Dear progeny, sorry to have kept you up all night, thanks for all the kicking.
All week I had a premonition that my Friday night call would involve being awake the entire night. And of course, it did. It was not as busy as I’ve been in the past, running around with an ever-growing list of tasks that it seems impossible to complete before the handoff to the next resident, but it was steady with lots of weird phone calls about random labs being too high and a laboring lady whose birth not exactly uneventful. And all night long, the progeny kicked me. Thanks, I know we’re both awake. I’m having fun, hope you are too.

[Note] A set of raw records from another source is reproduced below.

(* ===== verification/CanonicalLease.v ===== *)
(** * Indexing and publishing under the canonicality lease

    The indexing tasks of the chains and the chain-indexed publisher share the
    chain tables. [ChainCanonicalityCoordinator] ([audit.rs]) is a lock with one
    writer or several readers: a task rewinds its chain under the writer's side,
    and a manifest is checked and announced under a reader's lease that travels
    with the request into the IPNS task and is given back when the last clone is
    dropped. Appending a range takes no lease. A run is any sequence of actions
    of the tasks, in any order; an action that is not possible does nothing.
    Every request to a node may be answered by another view of the chain. *)

From S2P Require Import Prelude Order Wire Ipfs Artifacts CommitmentChunk MerkleCheckpointChunk WalletScanChunk PublicTxidChunk ChainLogs LogFilters.
From S2P Require Import ActionFrames ActionGrammar OutputMatch Calldata Traces Hydrate PoiStore ChainStore ChainIndexer StoreQueries AuditLog Retention.
From S2P Require Import Publication PublicationSafety PubLogic ManifestLog Catalog PoiGraph IndexedCycle.

(** Where the indexing task of a chain is. *)
Inductive IndexerPc := PcResume | PcWantReorg | PcReorg | PcAppend (from_block : Z).
(** Where the publisher is: the entries it holds a lease for, checked or not. *)
Inductive PublisherPc := PubIdle | PubHeld (entries : list IndexedArtifactChainEntry) | PubValidated (entries : list IndexedArtifactChainEntry).
Record System := mkSystem {
  sy_db : ChainDb;
  sy_indexers : list IndexerPc;
  (** the task that holds the reorganisation lease *)
  sy_writer : option nat;
  sy_publisher : PublisherPc;
  (** requests in the IPNS task, each with its clone of the lease *)
  sy_requests : list (list IndexedArtifactChainEntry);
  (** records put, with the chain tables at that moment *)
  sy_puts : list (list IndexedArtifactChainEntry * ChainDb);
}.
Definition with_indexer (i : nat) (pc : IndexerPc) (db : ChainDb) (writer : option nat) (st : System) : System :=
  mkSystem db (<[i := pc]> (sy_indexers st)) writer (sy_publisher st) (sy_requests st) (sy_puts st).
Definition with_publisher (pc : PublisherPc) (requests : list (list IndexedArtifactChainEntry)) (st : System) : System :=
  mkSystem (sy_db st) (sy_indexers st) (sy_writer st) pc requests (sy_puts st).

(** A reader's lease is out. *)
Definition leased (st : System) : Prop := sy_publisher st ≠ PubIdle ∨ sy_requests st ≠ [].
#[export] Instance leased_dec st : Decision (leased st).
Proof.
  unfold leased. destruct (sy_publisher st) eqn:Hp; [|left; left; congruence..].
  destruct (sy_requests st) eqn:Hr; [right; by intros [?|?]|left; by right].
Defined.

Section system.
Context `{PoiTypes} `{PersistCrate} `{CalldataCrate} `{HexStrings} `{TreeCrate}.
Context (visit : gmap Z TransactOutputSummary → list TransactOutputSummary).
Context (store_error : StoreError → string).
(** the configured chains: their indexing tasks, and the publisher's view of them *)
Context (tasks : list ChainIndexConfig) (configured_chains : list ChainIndexedChainConfig).

Inductive Action :=
  (** the check of the stored progress against a node *)
  | Check (i : nat) (archive : ChainView)
  | ReorgLease (i : nat)
  (** the second check, the rewind and the end of the lease *)
  | Reorg (i : nat) (archive : ChainView) (commit : option StoreError)
  | Append (i : nat) (view : ChainView) (commit : option StoreError) (safe_head to_block : Z)
  | PublicationLease (entries : list IndexedArtifactChainEntry)
  | Validate (faults : World)
  | Submit
  (** the publisher drops its guard: it is done, or failed, or was cancelled *)
  | Release
  | Put (request : nat)
  (** the IPNS task is done with a request *)
  | Settle (request : nat).

(** [resume_block_after_reorg] up to the lease: where it goes on. *)
Definition check (cfg : ChainIndexConfig) (archive : ChainView) (db : ChainDb) : iresult IndexerPc :=
  progress ← wallet_scan_progress cfg db;
  match progress with
  | None => Ok (PcAppend (ic_start_block cfg))
  | Some progress =>
      remote ← fetch_block_header archive (indexed_through_block progress);
      Ok (if decide (bh_block_hash remote = indexed_through_block_hash progress)
          then PcAppend (saturating_add u64_max (indexed_through_block progress) 1) else PcWantReorg)
  end.
(** Under the lease: progress and header are read again before the rewind. *)
Definition reorg (cfg : ChainIndexConfig) (archive : ChainView) (commit : option StoreError) (db : ChainDb) : iresult (IndexerPc * ChainDb) :=
  progress ← wallet_scan_progress cfg db;
  match progress with
  | None => Ok (PcResume, db)
  | Some progress =>
      remote ← fetch_block_header archive (indexed_through_block progress);
      if decide (bh_block_hash remote = indexed_through_block_hash progress)
      then Ok (PcAppend (saturating_add u64_max (indexed_through_block progress) 1), db)
      else db ← rewind_transaction commit cfg archive db (replay_from cfg (indexed_through_block progress)); Ok (PcResume, db)
  end.

Definition act (st : System) (a : Action) : System :=
  match a with
  | Check i archive =>
      match tasks !! i, sy_indexers st !! i with
      | Some cfg, Some PcResume =>
          match check cfg archive (sy_db st) with Ok pc => with_indexer i pc (sy_db st) (sy_writer st) st | Err _ => st end
      | _, _ => st
      end
  | ReorgLease i =>
      match sy_indexers st !! i, sy_writer st with
      | Some PcWantReorg, None => if decide (leased st) then st else with_indexer i PcReorg (sy_db st) (Some i) st
      | _, _ => st
      end
  | Reorg i archive commit =>
      match tasks !! i, sy_indexers st !! i with
      | Some cfg, Some PcReorg =>
          match reorg cfg archive commit (sy_db st) with
          | Ok (pc, db) => with_indexer i pc db None st
          | Err _ => with_indexer i PcResume (sy_db st) None st
          end
      | _, _ => st
      end
  | Append i view commit safe_head to_block =>
      match tasks !! i, sy_indexers st !! i with
      | Some cfg, Some (PcAppend from_block) =>
          if decide (from_block ≤ to_block) then
            match index_chain_range_with_provider visit commit cfg (sy_db st) view safe_head from_block to_block with
            | Ok (_, db) => with_indexer i PcResume db (sy_writer st) st
            | Err _ => with_indexer i PcResume (sy_db st) (sy_writer st) st
            end
          else with_indexer i PcResume (sy_db st) (sy_writer st) st
      | _, _ => st
      end
  | PublicationLease entries =>
      match sy_publisher st, sy_writer st with PubIdle, None => with_publisher (PubHeld entries) (sy_requests st) st | _, _ => st end
  | Validate w =>
      match sy_publisher st with
      | PubHeld entries =>
          match (validate_combined_manifest_snapshot store_error (sy_db st) configured_chains entries w).1 with
          | Ok _ => with_publisher (PubValidated entries) (sy_requests st) st
          | Err _ => with_publisher PubIdle (sy_requests st) st
          end
      | _ => st
      end
  | Submit => match sy_publisher st with PubValidated entries => with_publisher (PubValidated entries) (sy_requests st ++ [entries]) st | _ => st end
  | Release => with_publisher PubIdle (sy_requests st) st
  | Put k =>
      match sy_requests st !! k with
      | Some entries => mkSystem (sy_db st) (sy_indexers st) (sy_writer st) (sy_publisher st) (sy_requests st) (sy_puts st ++ [(entries, sy_db st)])
      | None => st
      end
  | Settle k => with_publisher (sy_publisher st) (delete k (sy_requests st)) st
  end.
Definition run_system (actions : list Action) (st : System) : System := foldl act st actions.
Definition started (db : ChainDb) : System := mkSystem db ((λ _, PcResume) <$> tasks) None PubIdle [] [].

I had finally crawled into bed for a 25 minute power nap prior to signing out to the next team when Darren called announcing he had arrived. He forgot that we sign out at 8:00 AM instead of 7:30 on the weekends. He finally located a parking spot and met me in the cafeteria where I treated him, courtesy of the on call meal plan, to 2 eggs, 2 hashbrowns, and tea. He later asked me how much breakfast cost (about 4 dollars, which included yogurt and OJ for me) to determine if it was a good value for the money. My guess is probably not, as the food is a best lukewarm and the eggs always have a mysterious consistency.

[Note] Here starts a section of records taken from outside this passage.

Definition load_chunk (a : ChainArtifacts) (chunk : IndexedArtifactDescriptor) : result string ChainArtifacts :=
  bs ← fetch_ipfs (desc_cid chunk);
  _ ← verify_bytes bs (desc_cid chunk) (desc_sha256 chunk) (desc_byte_size chunk);
  envelope ← map_err (λ _, ("decode chunk " +:+ desc_cid chunk)%string) (decode_chunk_bytes chunk bs);
  match desc_dataset_kind chunk with
  | Commitments =>
      rows ← parse_commitment_payload envelope;
      Ok (mkChainArtifacts (ca_commitments a ++ rows) (ca_commitment_ranges a ++ [desc_range chunk]) (ca_merkle_checkpoints a)
            (ca_wallet a) (ca_wallet_ranges a))
  | MerkleCheckpoint =>
      checkpoint ← parse_merkle_checkpoint_payload chunk envelope;
      Ok (mkChainArtifacts (ca_commitments a) (ca_commitment_ranges a) (ca_merkle_checkpoints a ++ [checkpoint])
            (ca_wallet a) (ca_wallet_ranges a))
  | WalletScan =>
      wallet ← parse_wallet_payload parse_transact_ciphertext_overlap envelope;
      Ok (mkChainArtifacts (ca_commitments a) (ca_commitment_ranges a) (ca_merkle_checkpoints a)
            (extend_wallet (ca_wallet a) wallet) (ca_wallet_ranges a ++ [desc_range chunk]))
  | PublicTxid => Ok a
  end.
Definition load_catalog (a : ChainArtifacts) (descriptor : IndexedArtifactDescriptor) : result string ChainArtifacts :=
  match desc_dataset_kind descriptor with
  | PublicTxid => Ok a
  | _ => catalog ← fetch_catalog descriptor; try_fold load_chunk a (cat_chunks catalog)
  end.

(** the derived order of [WalletKey] *)
Definition key_tuple (k : WalletKey) : Z * (bytes * (Z * (option Z * bytes))) :=
  (wk_block_number k, (wk_transaction_hash k, (wk_tree_number k, (wk_tree_position k, wk_value k)))).
Definition sort_wallet (w : WalletArtifacts TransactCiphertextOverlap) : WalletArtifacts TransactCiphertextOverlap :=
  mkWallet (sort_cmp_key (key_tuple ∘ tw_key) (wa_transact w)) (sort_cmp_key (key_tuple ∘ sw_key) (wa_shield w))
    (sort_cmp_key (key_tuple ∘ nw_key) (wa_nullifiers w)) (sort_cmp_key (key_tuple ∘ ew_key) (wa_legacy_encrypted w))
    (sort_cmp_key (key_tuple ∘ gw_key) (wa_legacy_generated w)).

Definition load_chain_artifacts chain : result string ChainArtifacts :=
  a ← try_fold load_catalog no_artifacts (en_catalogs chain);
  Ok (mkChainArtifacts (sort_by_key cr_global_position (ca_commitments a)) (ca_commitment_ranges a) (ca_merkle_checkpoints a)
        (sort_wallet (ca_wallet a)) (ca_wallet_ranges a)).
Definition latest_indexed_block chain (dataset_kind : Artifacts.IndexedDatasetKind) : result string Z :=
  ok_or ((λ h, lh_block_number h.2) <$> list_find (λ h, lh_dataset_kind h = dataset_kind) (en_latest_indexed chain))
    "missing latest indexed height"%string.
End artifacts.

(** ** Comparing *)
Definition optional_timestamp_matches (artifact squid : option Z) : bool :=
  match artifact with Some artifact => bool_decide (squid = Some artifact) | None => true end.
Definition token_data_wallet_equivalent (l r : SquidToken) : bool :=
  bool_decide (tk_type l = tk_type r) && bool_decide (tk_address l = tk_address r) &&
  (bool_decide (tk_sub_id l = tk_sub_id r) || bool_decide (tk_type l = 0)).
Definition transact_wallet_rows_match (l r : TransactWalletRow TransactCiphertextOverlap) : bool :=
  bool_decide (tw_key l = tw_key r) && optional_timestamp_matches (tw_block_timestamp l) (tw_block_timestamp r) &&
  bool_decide (tw_ciphertext l = tw_ciphertext r).
Definition nullifier_wallet_rows_match (l r : NullifierWalletRow) : bool :=
  bool_decide (nw_key l = nw_key r) && optional_timestamp_matches (nw_block_timestamp l) (nw_block_timestamp r).
Definition legacy_encrypted_wallet_rows_match (l r : LegacyEncryptedWalletRow) : bool :=
  bool_decide (ew_key l = ew_key r) && optional_timestamp_matches (ew_block_timestamp l) (ew_block_timestamp r) &&
  bool_decide (ew_ciphertext l = ew_ciphertext r).

Section preimages.
Context `{SquidCrate}.
Definition commitment_preimages_wallet_equivalent (l r : SquidPreimage) : bool :=
  bool_decide (sp_npk l = sp_npk r) && token_data_wallet_equivalent (sp_token l) (sp_token r) && bool_decide (sp_value l = sp_value r) &&
  bool_decide (preimage_hash l = preimage_hash r).
Definition legacy_preimages_wallet_equivalent (l r : SquidLegacyPreimage) : bool :=
  bool_decide (lp_npk l = lp_npk r) && token_data_wallet_equivalent (lp_token l) (lp_token r) && bool_decide (lp_value l = lp_value r) &&
  bool_decide (legacy_preimage_hash l = legacy_preimage_hash r).
Definition commitment_preimage_bytes_match (l r : bytes) : bool :=
  if decide (l = r) then true
  else match preimage_abi_decode l, preimage_abi_decode r with
       | Some l, Some r => commitment_preimages_wallet_equivalent l r
       | _, _ => false
       end.
Definition legacy_preimage_bytes_match (l r : bytes) : bool :=
  if decide (l = r) then true
  else match legacy_preimage_abi_decode l, legacy_preimage_abi_decode r with
       | Some l, Some r => legacy_preimages_wallet_equivalent l r
       | _, _ => false
       end.
Definition shield_wallet_rows_match (l r : ShieldWalletRow) : bool :=
  bool_decide (sw_key l = sw_key r) && optional_timestamp_matches (sw_block_timestamp l) (sw_block_timestamp r) &&
  commitment_preimage_bytes_match (sw_preimage l) (sw_preimage r) && bool_decide (sw_shield_ciphertext l = sw_shield_ciphertext r).
Definition legacy_generated_wallet_rows_match (l r : LegacyGeneratedWalletRow) : bool :=
  bool_decide (gw_key l = gw_key r) && optional_timestamp_matches (gw_block_timestamp l) (gw_block_timestamp r) &&
  legacy_preimage_bytes_match (gw_preimage l) (gw_preimage r) && bool_decide (gw_encrypted_random l = gw_encrypted_random r).
End preimages.

(** one more failure at the first pair that does not match *)
Definition first_mismatch {T} (matches : T → T → bool) (artifact squid : list T) : bool :=
  existsb (λ p, negb (matches p.1 p.2)) (zip artifact squid).
Definition compare_wallet_vec {T} (matches : T → T → bool) (artifact squid : list T) : Z :=
  let failures := if decide (length artifact ≠ length squid) then 1 else 0 in
  if first_mismatch matches artifact squid then saturating_add usize_max failures 1 else failures.
Definition compare_commitments (artifact squid : list CommitmentRow) : Z :=
  let failures := if decide (length artifact ≠ length squid) then 1 else 0 in
  if first_mismatch (λ l r, bool_decide (l = r)) artifact squid then saturating_add usize_max failures 1 else failures.

Definition squid_commitments_in_ranges (ranges : list IndexedArtifactRange) (squid : list CommitmentRow) : list CommitmentRow :=
  filter (λ row, Exists (λ range, range_start range ≤ cr_global_position row ≤ range_end range) ranges) squid.
Definition squid_commitments_by_tree (rows : list CommitmentRow) : gmap Z (list CommitmentRow) :=
  foldl (λ by_tree row, <[cr_tree_number row := default [] (by_tree !! cr_tree_number row) ++ [row]]> by_tree) ∅ rows.

Section compare.
Context `{TreeCrate} `{SquidCrate} `{HexStrings}.

Definition dense_leaves (rows : list CommitmentRow) (leaf_count : Z) : list bytes :=
  match try_from usize_max leaf_count with
  | None => []
  | Some len =>
      foldl (λ leaves row,
        match try_from usize_max (cr_tree_position row) with
        | Some index => <[Z.to_nat index := cr_hash row]> leaves
        | None => leaves
        end) (replicate (Z.to_nat len) (be_bytes 32 MERKLE_ZERO_VALUE)) rows
  end.

(** The failures of one checkpoint, added to those before. *)
Definition compare_checkpoint (by_tree : gmap Z (list CommitmentRow)) (failures : Z) (checkpoint : ParsedCheckpoint) : Z :=
  let expected := filter (λ row, cr_tree_position row < pc_leaf_count checkpoint) (default [] (by_tree !! pc_tree_number checkpoint)) in
  let expected_leaf_count :=
    match max_list (cr_tree_position <$> expected) with None => 0 | Some position => saturating_add u64_max position 1 end in
  if decide (pc_leaf_count checkpoint ≠ expected_leaf_count) then saturating_add usize_max failures 1
  else
    let leaves := dense_leaves expected (pc_leaf_count checkpoint) in
    match merkle_root leaves with
    | Err _ => saturating_add usize_max failures 1
    | Ok root =>
        let metadata := desc_metadata (MerkleCheckpointChunk.pc_descriptor checkpoint) in
        let failures := if decide (pc_leaves checkpoint ≠ leaves ∨ pc_root checkpoint ≠ root) then saturating_add usize_max failures 1 else failures in
        let failures := if decide (meta_root metadata ≠ Some root) then saturating_add usize_max failures 1 else failures in
        if decide (meta_leaf_count metadata ≠ Some (pc_leaf_count checkpoint) ∨
                   meta_tree_number metadata ≠ try_from u16_max (pc_tree_number checkpoint) ∨
                   meta_last_indexed_block metadata ≠ Some (pc_last_indexed_block checkpoint))
        then saturating_add usize_max failures 1 else failures
    end.
Definition compare_merkle_checkpoints (checkpoints : list ParsedCheckpoint) (squid_commitments : list CommitmentRow) : Z :=
  foldl (compare_checkpoint (squid_commitments_by_tree squid_commitments)) 0 checkpoints.

Definition compare_wallet (artifact squid : WalletArtifacts TransactCiphertextOverlap) : Z :=
  let failures := saturating_add usize_max 0 (compare_wallet_vec transact_wallet_rows_match (wa_transact artifact) (wa_transact squid)) in
  let failures := saturating_add usize_max failures (compare_wallet_vec shield_wallet_rows_match (wa_shield artifact) (wa_shield squid)) in
  let failures := saturating_add usize_max failures (compare_wallet_vec nullifier_wallet_rows_match (wa_nullifiers artifact) (wa_nullifiers squid)) in
  let failures := saturating_add usize_max failures
    (compare_wallet_vec legacy_encrypted_wallet_rows_match (wa_legacy_encrypted artifact) (wa_legacy_encrypted squid)) in
  saturating_add usize_max failures
    (compare_wallet_vec legacy_generated_wallet_rows_match (wa_legacy_generated artifact) (wa_legacy_generated squid)).

(** ** The verifier *)
Context `{ArtifactCrate} (http_get : string → HttpAnswer).
Context (post : string → string → Z → Z → Z → nat → result SquidError GraphqlResponse).

(** A fuelled loop inside the result monad. *)
Definition run_pages {A} (pages : option (result string (list Value))) (k : list Value → result string A) : option (result string A) :=
  match pages with None => None | Some r => Some (rows ← r; k rows) end.
Definition fetch_squid_commitments (fuel : nat) (endpoint : string) (page_size max_block : Z) : option (result string (list CommitmentRow)) :=
  run_pages (fetch_squid_pages post fuel endpoint "commitments" page_size max_block)
    (λ values, rows ← try_map parse_squid_commitment values; Ok (sort_by_key cr_global_position rows)).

My call night also racaped a vaguely familiar experience I had earlier at the VA hospital. Over the past month, I’ve had at least two encounters where I feel I keep repeating the same thing to people because they A) are not listening or B) think I’m holding something out on them. The first time when I needed to get a security badge and computer codes to do my outpatient surgery rotation at the VA. This rotation consists of 6 half days of clinic, only on Thursday mornings. You would think I could just show up, examine some people for hernias and leave, but no, The Government is involved. My first adventure involved getting my ID badge. I was led through a maze of hospital buildings to human resources, where a women in a basement office demanded to see my 11-7 form.
Me: My what?
HR person: Your 11-7 form.
(Right, that form.)
Me: I don’t have that form.
HR person: Who is your supply supervisor.
Me: My what?
HR person: Your supply supervisor.
Me: I don’t have one
HR person: What department are you in?
Me: Family medicine, no wait, I guess general surgery.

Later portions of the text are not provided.